Polyethylenimine combined with liposomes and with decreased numbers of primary amine residues strongly enhanced therapeutic antiviral efficiency against herpes simplex virus type 2 in a mouse model

The development of antiviral agents that have novel mechanisms of action is urgently required in the topical therapy of herpes simplex virus type 2 (HSV-2) infections. We reported previously that topical application of branched 3610-Da polyethylenimine (PEI) exhibited preventative antiviral activity. In this study, to develop therapeutic anti-HSV-2 agents, the most potent PEI combined with similar to 200 nm-sized liposomes with or without oleic acid (liposomes/PEI) was selected in vitro and further evaluated using in vivo studies. The mechanism of action in vivo was elucidated using PEIs with decreased numbers of primary amine residues, resulting from ethylene carbonate treatment, and polyallylamine, a linear polyamine consisting of primary amines. Cytotoxicity and antiviral activity in vitro, and the appearance of acute herpetic disease and virus yields in mice intravaginally administered with liposomes/PEI were evaluated in cell culture assays and a mouse genital herpes model, respectively.
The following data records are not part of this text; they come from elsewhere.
(** * serverstf: the poller and the websocket service

    A shallow embedding of [serverstf/poll.py], [serverstf/websocket.py]
    and [serverstf/__init__.py].

    Python objects become records, exceptions an inductive type, and
    code that raises or touches the cache runs in a small state and
    exception monad over an explicit world.  Loops that Python writes
    as [while True] take a fuel argument; running out of fuel is the
    third outcome [Running], which no [except] clause can catch. *)

From Stdlib Require Import ZArith List Ascii String Bool Lia.
From stdpp Require Import base option list gmap strings pretty.
Import ListNotations.

(** ** Python exceptions and outcomes *)

Module Py.

(** Exceptions that [poll.py] and [websocket.py] do not raise
    themselves: they come out of the interpreter or out of what the
    two modules call (the A2S client, maxminddb, voluptuous, json).
    All derive from [Exception]. *)
Inductive lib_exn : Type :=
| NoResponseError                      (* valve.source.a2s *)
| NotImplementedError
| BrokenMessageError                   (* valve.source.messages *)
| InvalidDatabaseError (msg : string)  (* maxminddb *)
| ValueError (msg : string)
| TypeError (msg : string)
| Invalid (msg : string)               (* voluptuous *)
| OtherError (name : string).

(** Everything the two modules raise, catch or let through. *)
Inductive exn : Type :=
| Lib (e : lib_exn)
| PollError (msg : string)             (* serverstf.poll *)
| EmptyQueueError                      (* serverstf.cache *)
| FatalError (msg : string)            (* serverstf *)
| MessageError (msg : string)          (* serverstf.websocket *)
| UnboundLocalError (name : string).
In addition, the cellular association of liposome/PEI was examined by flow cytometry and confocal microscopy. PEI showed higher antiviral activity postinfection than preinfection in vivo. Liposome/PEI and PEI with decreased numbers of primary amine residues at a dose of 0.2 mg PEI/mouse exhibited more potent therapeutic antiviral activity than acyclovir and PEI alone without acute lesion appearance or toxicity pre- or postinfection, but polyallylamine was moderately effective only preinfection. Liposome concentrations were important for the effectiveness of liposome/PEI. This finding suggests that PEI combined with liposomes and with slightly decreased numbers of primary amines may be an effective vaginally administrated antiviral drug, and secondary and tertiary amine residues of PEI may contribute to the inhibitory efficiency against viral infection. (C) 2013 Elsevier B.V. All rights reserved.